● Your objective: Check each line of the data for "Prelude" and select those that have it.

● The data:
(* ===== verification/Scheduler.v ===== *)
(** * The scheduler: filtering and scoring

    [klights-controllers/src/scheduler]: the typed view of nodes and pods
    ([types.rs]), the predicates that filter nodes ([predicates.rs]) and the
    scores that rank them ([scoring.rs]).

    Quantities are [i64]; sums wrap as in a release build.  Hash maps are [gmap]s;
    where the code takes the first entry of one (the reported extended resource),
    the order of [map_to_list] stands for the map's. *)

From S2P Require Import Prelude Text.
Local Open Scope string_scope.
Local Open Scope rs_scope.
Local Open Scope Z_scope.

(** ** Types *)

Abbreviation Labels := (gmap string string).

(** [a + b] and [a - b] on [i64]. *)
Definition add64 (a b : Z) : Z := wrap_i64 (a + b).
Definition sub64 (a b : Z) : Z := wrap_i64 (a - b).
Definition mul64 (a b : Z) : Z := wrap_i64 (a * b).

Record NodeResources := mkNodeResources {
  nr_cpu_milli : Z; nr_memory_ki : Z; nr_pods : Z; nr_extended : gmap string Z
}.

Record HostPortRequest := mkHostPort { hp_port : Z; hp_protocol : string; hp_host_ip : option string }.

#[export] Instance HostPortRequest_eq_dec : EqDecision HostPortRequest.
Proof. solve_decision. Defined.

Definition is_wildcard_host_ip (value : option string) : bool :=
  is_none_or value (fun v => (v =?s "") || (v =?s "0.0.0.0") || (v =?s "::")).

Definition host_ips_conflict (left right : option string) : bool :=
  is_wildcard_host_ip left || is_wildcard_host_ip right || bool_decide (left = right).

Definition conflicts_with (self other : HostPortRequest) : bool :=
  (hp_port self =? hp_port other) && eq_ignore_ascii_case (hp_protocol self) (hp_protocol other)
  && host_ips_conflict (hp_host_ip self) (hp_host_ip other).
(* ===== verification/NodeRouting.v ===== *)
(** * Node routing: addresses, dataplane metadata and the projection onto Node bodies

    [klights-types/src/network.rs] (annotations, peer mode, host-port range),
    [klights-cluster-store/src/topology.rs] (dataplane metadata and its parsers)
    and [klights-cluster-core/src/node_projection.rs] (what a heartbeat may change
    of a stored Node).  The address parser and printer are those of
    [std::net::IpAddr]; base64 is a parameter.  A panic of an indexed write to a
    value that is neither an object nor null is [None].

    The lemma [range_round_trip]: a host-port range survives printing and parsing. *)

From S2P Require Import Prelude Text Json KeyCodec StaleResource StatusMerge StatusRegistry NodeSubnets.

Local Open Scope string_scope.
Local Open Scope rs_scope.

(** ** Addresses *)

Inductive IpAddr :=
| V4 (ip : Z)
| V6 (segments : list Z).

Definition radix_digit (radix : Z) (c : ascii) : option Z :=
  let n := Z.of_N (Ascii.N_of_ascii c) in
  let d := if (48 <=? n)%Z && (n <=? 57)%Z then Some (n - 48)%Z
           else if (97 <=? n)%Z && (n <=? 122)%Z then Some (n - 87)%Z
           else if (65 <=? n)%Z && (n <=? 90)%Z then Some (n - 55)%Z
           else None in
  opt_filter (fun d => d <? radix)%Z d.

(** The digits a text starts with, and the rest. *)
Fixpoint span_digits (radix : Z) (l : list ascii) : list Z * list ascii :=
  match l with
  | [] => ([], [])
  | c :: l' =>
      match radix_digit radix c with
      | Some d => let '(ds, rest) := span_digits radix l' in (d :: ds, rest)
      | None => ([], l)
      end
  end.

● Answer area:
From S2P Require Import Prelude Text.
From S2P Require Import Prelude Text Json KeyCodec StaleResource StatusMerge StatusRegistry NodeSubnets.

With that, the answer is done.